Exercise -
Scan the records for the word "unfold". Report each line where it occurs.

---------- Available data

Lemma free_pdpt_released g n : L0 g = O -> L g = 3%nat -> forall k j, mm k = mm kk -> fa_ok (fa k) -> 0 <= j -> j + Z.of_nat n <= 512 ->
  released k0 k (free_pdpt_loop n k (frame_va g) j).
Proof.
  intros H0 HL. induction n as [|n IH]; intros k j Hm Hok Hj Hjn; [by apply released_refl|].
  cbn [free_pdpt_loop]. assert (ld k (frame_va g) j = ent (mm kk) g j) as -> by (by rewrite <- Hm).
  rewrite has_present, has_huge. destruct (negb _ || _) eqn:E; [apply IH; done || lia|].
  destruct (new_child g j H0) as (Hc0 & HLc & Hcw & Hcu); [lia|lia|lia|rewrite HL, link_taken by lia; by rewrite E|].
  rewrite addr_mask, phys_to_virt by lia.
  pose proof (free_pdt_released _ 512 Hc0 ltac:(lia) k 0 Hm Hok ltac:(lia) ltac:(lia)) as Hrel.
  revert Hrel. generalize (free_pdt_loop 512 k (frame_va (nxt (ent (mm kk) g j))) 0). intros k1 Hrel.
  assert (fa_ok (fa k1)) as Hok1 by apply Hrel. pose proof (released_free k0 k1 _ Hok1 Hcw Hcu) as Hrel2.
  eapply released_trans; [exact Hrel|]. eapply released_trans; [exact Hrel2|].
  apply IH; [|apply Hrel2|lia|lia]. destruct Hrel as [E1 _]. cbn [mm free_frame set_fa]. congruence.
Qed.

Lemma free_pml4_released g n : L0 g = O -> L g = 4%nat -> forall k j, mm k = mm kk -> fa_ok (fa k) -> 0 <= j -> j + Z.of_nat n <= 256 ->
  released k0 k (free_pml4_loop n k (frame_va g) j).
Proof.
  intros H0 HL. induction n as [|n IH]; intros k j Hm Hok Hj Hjn; [by apply released_refl|].
  cbn [free_pml4_loop]. assert (ld k (frame_va g) j = ent (mm kk) g j) as -> by (by rewrite <- Hm).
  rewrite has_present. destruct (present (ent (mm kk) g j)) eqn:E; cbn [negb]; [|apply IH; done || lia].
  destruct (new_child g j H0) as (Hc0 & HLc & Hcw & Hcu); [lia|lia|lia|by rewrite HL, link4|].
  unfold free_user_pdpt. rewrite addr_mask, phys_to_virt by lia.
  pose proof (free_pdpt_released _ 512 Hc0 ltac:(lia) k 0 Hm Hok ltac:(lia) ltac:(lia)) as Hrel.
  revert Hrel. generalize (free_pdpt_loop 512 k (frame_va (nxt (ent (mm kk) g j))) 0). intros k1 Hrel.
  assert (fa_ok (fa k1)) as Hok1 by apply Hrel. pose proof (released_free k0 k1 _ Hok1 Hcw Hcu) as Hrel2.
  eapply released_trans; [exact Hrel|]. eapply released_trans; [exact Hrel2|].
  apply IH; [|apply Hrel2|lia|lia]. destruct Hrel as [E1 _]. cbn [mm free_frame set_fa]. congruence.
Qed.

(** Destroying a space that was built since leaves the old ones. *)
Lemma destroy_released c : vm_inv k0 L0 -> L0 c = O -> L c = 4%nat -> grown k0 L0 (vmm_destroy_user_pml4 kk (c * PAGE_SIZE)) L0.
Proof.
  intros Hinv H0 HL. pose proof (gr_inv _ _ _ _ Hg) as Hk. pose proof (gr_ext _ _ _ _ Hg) as He.
  destruct (new_unused c H0 ltac:(lia)) as [Hcw Hcu]. unfold vmm_destroy_user_pml4. rewrite phys_to_virt by lia.
  pose proof (free_pml4_released c 256 H0 HL kk 0 eq_refl (vi_fa _ _ Hk) ltac:(lia) ltac:(lia)) as Hrel.
  revert Hrel. generalize (free_pml4_loop 256 kk (frame_va c) 0). intros k1 Hrel1.
  assert (fa_ok (fa k1)) as Hok1 by apply Hrel1. pose proof (released_free k0 k1 c Hok1 Hcw Hcu) as Hrel2.
  pose proof (released_trans _ _ _ _ Hrel1 Hrel2) as (Em & Hregs & Hlog & Hok & Hused). clear Hrel1 Hrel2.
  revert Em Hregs Hlog Hok Hused. generalize (free_frame k1 (c * PAGE_SIZE)). intros k' Em Hregs Hlog Hok Hused.
  assert (forall g, 0 <= g -> fa_used (fa k0) g = true -> fa_used (fa k') g = true) as Hkeep.
  { intros g Hg0 Hu. apply Hused; [done|done|]. destruct (decide (L0 g = O)) as [E|E]; [by apply (gr_data _ _ _ _ Hg g)|].
    apply (vi_used _ _ Hk). by rewrite He. }
  split.
  - apply (vm_inv_grow k0 k' L0); [done| |done|done|by left]. rewrite Em.
    apply (pt_wf_ext (mm k0)); [apply Hinv|apply Hk|apply Hg].
  - done.
  - rewrite Em. apply Hg.
  - rewrite Em. apply Hg.
  - intros d Hd Hd0 Hu. splits; [done|by apply Hkeep|]. rewrite Em. by apply (gr_data _ _ _ _ Hg).
  - intros; lia.
  - intros; lia.
  - destruct (gr_regs _ _ _ _ Hg) as [Hs E]. split; [by eapply same_regs_trans|congruence].
Qed.
End release.

(** ** The whole clone *)

(** Every mapped page lies in a frame in use that is no table. *)
Definition pages_used k L : Prop :=
  forall f i, L f = 1%nat -> 0 <= i < 512 -> present (ent (mm k) f i) = true ->
    0 <= nxt (ent (mm k) f i) < WINDOW /\ fa_used (fa k) (nxt (ent (mm k) f i)) = true /\ L (nxt (ent (mm k) f i)) = O.

Lemma grown_pages k L k' L' : grown k L k' L' -> pages_used k L -> pages_used k' L'.
Proof.
  intros Hg Hp g i HL Hi Hpr.
  assert (exists f j, L f = 1%nat /\ 0 <= j < 512 /\ present (ent (mm k) f j) = true /\ nxt (ent (mm k') g i) = nxt (ent (mm k) f j))
    as (f & j & Hf & Hj & Hpf & ->).
  { destruct (decide (L g = O)) as [H0|H0]; [by apply (gr_page _ _ _ _ Hg)|].
    rewrite (gr_ext _ _ _ _ Hg g H0) in HL. destruct (grown_same _ _ _ _ g i Hg HL Hi) as [E1 E2].
    exists g, i. by rewrite <- E1. }
  destruct (Hp f j Hf Hj Hpf) as (H1 & H2 & H3). destruct (gr_data _ _ _ _ Hg _ H3 ltac:(lia) H2) as (H4 & H5 & _). done.
Qed.

Lemma pages_cow k L : pages_used k L -> cow_pages_ok k L.
Proof. intros H f i Hf Hi Hp _. by apply H. Qed.

(** The tables a clone of the user half takes. *)
Definition user_tables (m : mem) (r : Z) : nat := S (count (below 2 m r) 256 0).

Lemma new_root_grown k L r c k1 : vm_inv k L -> L r = 4%nat -> L c = O -> 0 < c < WINDOW -> fa_used (fa k) c = false ->
  fa_used (fa k1) c = true -> mm k1 = mm k -> grown k L k1 L ->
  let k2 := copy_entries 256 (set_mm k1 (memset (mm k1) (frame_va c) 0 (PAGE_SIZE / 2))) (frame_va c + 8 * 256) (frame_va r + 8 * 256) 0 in
  root_inv k L r c k2 (add_level c 4 L) 0 /\ fa k2 = fa k1.
Proof.
  intros Hinv Hr Hc Hcw Hcu Hu1 Hm Hg. pose proof (vi_wf _ _ Hinv) as Hwf.
  destruct (new_root_mem k1 r c ltac:(intros ->; lia)) as (Hb & Hf & Hs & Hl & Hent & Hout); [rewrite Hm; apply Hwf|].
  revert Hb Hf Hs Hl Hent Hout. generalize (copy_entries 256
    (set_mm k1 (memset (mm k1) (frame_va c) 0 (PAGE_SIZE / 2))) (frame_va c + 8 * 256) (frame_va r + 8 * 256) 0).
  intros k2 Hb Hf Hs Hl Hent Hout. rewrite Hm in Hent, Hout. split; [|done].
  destruct (add_root (mm k) (mm k2) L r c Hwf Hr Hc Hcw Hb Hent) as (Hwf2 & _).
  assert (forall g j, L g <> O -> 0 <= j < 512 -> ent (mm k2) g j = ent (mm k) g j) as Hold.
  { intros g j HL Hj. rewrite Hent by done. destruct (Z.eqb_spec g c) as [->|]; done. }
  assert (forall j, 0 <= j < 512 -> ent (mm k2) c j = if j <? 256 then 0 else ent (mm k) r j) as Hnew.
  { intros j Hj. rewrite Hent by done. by rewrite Z.eqb_refl. }
  assert (forall g, 0 <= g -> fa_used (fa k) g = true -> fa_used (fa k2) g = true) as Hkeep.
  { intros g Hg0 Hu. rewrite Hf. destruct (decide (L g = O)) as [E|E]; [by apply (gr_data _ _ _ _ Hg g)|].
    by apply (vi_used _ _ (gr_inv _ _ _ _ Hg)). }
  split; [|apply add_level_new| |intros j Hj; rewrite Hnew by lia; by destruct (Z.ltb_spec j 256); [|lia]|lia|lia].
  2: { intros j Hj. rewrite Hnew by lia. destruct (Z.ltb_spec j 256); [lia|done]. }
  split.
  - apply (vm_inv_grow k k2 L); [done|exact Hwf2|rewrite Hf; apply (gr_inv _ _ _ _ Hg)|done|].
    intros g HL. destruct (Z.eq_dec g c) as [->|]; [right; by rewrite Hf|left].
    unfold add_level in HL. by rewrite (proj2 (Z.eqb_neq g c)) in HL.
  - intros g HL. by apply add_level_old.
  - intros g i HL Hi. apply Hold; [lia|done].
  - intros g i HL Hi. left. apply Hold; [lia|done].
  - intros d Hd Hd0 Hu. assert (d <> c) as Hdc by (intros ->; congruence). splits; [|by apply Hkeep|].
    + unfold add_level. by rewrite (proj2 (Z.eqb_neq d c)).
    + intros o Ho. apply Hout. unfold frame_va, PAGE_SIZE in *. lia.
  - intros g i Hg0. destruct (Z.eq_dec g c) as [->|Hgc].
    + rewrite add_level_new. intros _ Hi H4. rewrite Hnew by done. destruct (Z.ltb_spec i 256); [discriminate|lia].
    + unfold add_level. rewrite (proj2 (Z.eqb_neq g c)) by done. lia.
  - intros g i Hg0. destruct (Z.eq_dec g c) as [->|Hgc]; [rewrite add_level_new; lia|].
    unfold add_level. rewrite (proj2 (Z.eqb_neq g c)) by done. lia.
  - destruct (gr_regs _ _ _ _ Hg) as [Hs1 E]. split; [by eapply same_regs_trans|congruence].
Qed.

--------------------

Your solution -
  unfold free_user_pdpt. rewrite addr_mask, phys_to_virt by lia.
  destruct (new_unused c H0 ltac:(lia)) as [Hcw Hcu]. unfold vmm_destroy_user_pml4. rewrite phys_to_virt by lia.
    unfold add_level in HL. by rewrite (proj2 (Z.eqb_neq g c)) in HL.
    + unfold add_level. by rewrite (proj2 (Z.eqb_neq d c)).
    + intros o Ho. apply Hout. unfold frame_va, PAGE_SIZE in *. lia.
    + unfold add_level. rewrite (proj2 (Z.eqb_neq g c)) by done. lia.
    unfold add_level. rewrite (proj2 (Z.eqb_neq g c)) by done. lia.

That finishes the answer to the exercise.